Exactly reproduce the line containing "change (MISSING_SKILLS_PREFIX ++" together with every line after it, through the end of the entries, and give nothing more.

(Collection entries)
+ + +

(** Octets of padding are given back at once. *)
Lemma padding_ok c id s length (payload : bytes) :
  open_ok c -> hc_streams c !! id = Some s -> 0 <= len payload <= length ->
  succeeds (let c := upd_stream id (set_hs_input_window (h2o_http2_window_consume_window (hs_input_window s) length) (hs_bytes_unnotified s)) c in
            if negb (length =? len payload) then update_stream_input_window c id (length - len payload) else Some c)
    (fun c' => exists w b, turns c id (set_hs_input_window w b s) c' /\ owing conf (len payload) id (set_hs_input_window w b s)).
Proof.
  intros Ho Hs Hl. pose proof (co_streams _ _ (op_conn _ Ho) _ _ Hs) as [G1 G2 G3 G7 G4 G5 G6 G8]. cbv zeta. destruct Hconf as [_ [Hw1 Hw2] _].
  unfold h2o_http2_window_consume_window.
  pose proof (turns_upd c id s _ (co_counters _ _ (op_conn _ Ho)) Hs (uncounted_input (hs_input_window s - length) (hs_bytes_unnotified s))) as T.
  assert (Howe : forall w b, w + b + len payload = hs_input_window s + hs_bytes_unnotified s -> 0 <= b -> owing conf (len payload) id (set_hs_input_window w b s)).
  { intros w b E Hb. unfold owing, give_back. destruct s as [st sl bl r ra bs sd t p ow iw bu q]. unfold window_sum, buffered, not_grown in *. simpl in *.
    constructor; simpl; auto; unfold window_sum, buffered, not_grown; simpl; [lia|]. intros H. rewrite <- (G6 H). lia. }
  destruct (Z.eqb_spec length (len payload)) as [E|_]; simpl.
  - apply succeeds_some. eexists _, _. split; [exact T|]. apply Howe; lia.
  - assert (0 <= buffered s) by (unfold buffered, len; lia). unfold window_sum in *.
    eapply succeeds_weaken; [apply (update_window_ok _ id _ (length - len payload) (tn_counters _ _ _ _ T) (turns_lookup _ _ _ _ T)); destruct s; simpl in *; lia|].
    intros c' (w & b & T2 & Hwb & Hb). exists w, b. pose proof (turns_trans _ _ _ _ _ _ T T2) as T3. split; [by destruct s|]. apply Howe; [|done]. destruct s; simpl in *; lia.
Qed.
(** The texts of the suggestions are pairwise different, whatever the
    missing skills are: the first one alone starts with a [T]. *)
Lemma message_head (g : globals) (extracted_skills : list str) (k : suggestion) :
  head (message g extracted_skills k)
  = head match k with
         | MissingSkills => MISSING_SKILLS_PREFIX
         | _ => message g extracted_skills k
         end.
Proof. by destruct k. Qed.

Lemma message_inj (g : globals) (extracted_skills : list str) (k k' : suggestion) :
  message g extracted_skills k = message g extracted_skills k' → k = k'.
Proof.
  intros Heq. pose proof (f_equal head Heq) as Hhead.
  rewrite !message_head in Hhead.
  destruct k, k'; try reflexivity; try (vm_compute in Hhead; discriminate);
    vm_compute in Heq; discriminate.
Qed.

Lemma message_not_fallback (g : globals) (extracted_skills : list str) (k : suggestion) :
  message g extracted_skills k ≠ LOOKS_GOOD_MSG.
Proof.
  intros Heq. pose proof (f_equal head Heq) as Hhead.
  rewrite message_head in Hhead.
  destruct k; try (vm_compute in Hhead; discriminate);
    vm_compute in Heq; discriminate.
Qed.

Lemma elem_of_suggestions (g : globals) (text : str) (extracted_skills : list str)
    (m : str) :
  m ∈ (generate_suggestions g text extracted_skills).1
  ↔ (∃ k, triggers g text extracted_skills k = true ∧ m = message g extracted_skills k)
    ∨ (m = LOOKS_GOOD_MSG ∧ ∀ k, triggers g text extracted_skills k = false).
Proof.
  rewrite generate_suggestions_eq. cbn [fst].
  destruct (filter (triggers g text extracted_skills) priority) as [|k0 fired] eqn:Hf.
  - rewrite list_elem_of_singleton. split.
    + intros ->. right. split; [done |]. intros k.
      destruct (triggers g text extracted_skills k) eqn:Hk; [| done].
      destruct (filter_nil_not_elem_of _ _ k Hf); [by rewrite Hk |].
      apply priority_complete.
    + intros [[k [Hk _]] | [-> _]]; [| done].
      destruct (filter_nil_not_elem_of _ _ k Hf); [by rewrite Hk |].
      apply priority_complete.
  - rewrite <- Hf. change (map ?f ?l) with (f <$> l).
    rewrite list_elem_of_fmap. split.
    + intros [k [-> Hk]]. apply list_elem_of_filter in Hk as [Hk _].
      left. exists k. split; [by apply Is_true_true | done].
    + intros [[k [Hk ->]] | [_ Hnone]].
      * exists k. split; [done |]. apply list_elem_of_filter.
        split; [by apply Is_true_true | apply priority_complete].
      * assert (k0 ∈ filter (triggers g text extracted_skills) priority) as Hk0
          by (rewrite Hf; left).
        apply list_elem_of_filter in Hk0 as [Hk0 _].
        apply Is_true_true in Hk0. by rewrite Hnone in Hk0.
Qed.

Lemma elem_of_suggestions_message (g : globals) (text : str)
    (extracted_skills : list str) (k : suggestion) :
  message g extracted_skills k ∈ (generate_suggestions g text extracted_skills).1
  ↔ triggers g text extracted_skills k = true.
Proof.
  rewrite elem_of_suggestions. split.
  - intros [[k' [Hk' Heq]] | [Heq _]].
    + by apply message_inj in Heq as ->.
    + by apply message_not_fallback in Heq.
  - intros Hk. left. by exists k.
Qed.

Lemma elem_of_suggestions_fallback (g : globals) (text : str)
    (extracted_skills : list str) :
  LOOKS_GOOD_MSG ∈ (generate_suggestions g text extracted_skills).1
  ↔ ∀ k, triggers g text extracted_skills k = false.
Proof.
  rewrite elem_of_suggestions. split.
  - intros [[k [_ Heq]] | [_ Hnone]]; [| done].
    symmetry in Heq. by apply message_not_fallback in Heq.
  - intros Hnone. by right.
Qed.

(** C3. The suggestions returned are the texts of the conditions that
    trigger, in the fixed priority order (missing required skills, no
    projects, too short, too long, no skills detected, no bullets), or the
    single "looks good" text when none triggers; and the "looks good" text
    is among the suggestions exactly when none of the six conditions
    triggers. *)
Theorem generate_suggestions_order (g : globals) (text : str)
    (extracted_skills : list str) :
  (generate_suggestions g text extracted_skills).1
  = match filter (triggers g text extracted_skills) priority with
    | [] => [LOOKS_GOOD_MSG]
    | fired => map (message g extracted_skills) fired
    end ∧
  (LOOKS_GOOD_MSG ∈ (generate_suggestions g text extracted_skills).1
   ↔ ∀ k, triggers g text extracted_skills k = false).
Proof.
  split.
  - by rewrite generate_suggestions_eq.
  - apply elem_of_suggestions_fallback.
Qed.

(** C4. For every text and list of extracted skills the list of missing
    skills returned is the required list without the extracted skills, in
    the order of the required list; it is the same for every text, and it
    is returned whether the suggestion that lists it was appended (the
    list is not empty) or not (it is empty). *)
Theorem missing_skills_spec (g : globals) (text : str) (extracted_skills : list str) :
  (generate_suggestions g text extracted_skills).2
  = list_difference (REQUIRED_SKILLS g) extracted_skills ∧
  (generate_suggestions g text extracted_skills).2 `sublist_of` REQUIRED_SKILLS g ∧
  (∀ skill, skill ∈ (generate_suggestions g text extracted_skills).2
            ↔ skill ∈ REQUIRED_SKILLS g ∧ skill ∉ extracted_skills) ∧
  (∀ text', (generate_suggestions g text' extracted_skills).2
            = (generate_suggestions g text extracted_skills).2) ∧
  (MISSING_SKILLS_PREFIX
     ++ join (str_lit ", ") (generate_suggestions g text extracted_skills).2
   ∈ (generate_suggestions g text extracted_skills).1
   ↔ (generate_suggestions g text extracted_skills).2 ≠ []).
Proof.
  split_and!.
  - by rewrite generate_suggestions_eq.
  - rewrite generate_suggestions_eq. cbn [snd]. unfold missingRequired.
    rewrite <- missing_skills_eq. apply sublist_filter.
  - intros skill. rewrite generate_suggestions_eq. apply list_elem_of_difference.
  - intros text'. by rewrite !generate_suggestions_eq.
  - rewrite (generate_suggestions_eq g text) at 1 3. cbn [snd].
    change (MISSING_SKILLS_PREFIX ++ join (str_lit ", ") (missingRequired g extracted_skills))
      with (message g extracted_skills MissingSkills).
    rewrite elem_of_suggestions_message. cbn [triggers].
    apply bool_decide_eq_true.
Qed.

+ + +

• Result of the exercise:
    change (MISSING_SKILLS_PREFIX ++ join (str_lit ", ") (missingRequired g extracted_skills))
      with (message g extracted_skills MissingSkills).
    rewrite elem_of_suggestions_message. cbn [triggers].
    apply bool_decide_eq_true.
Qed.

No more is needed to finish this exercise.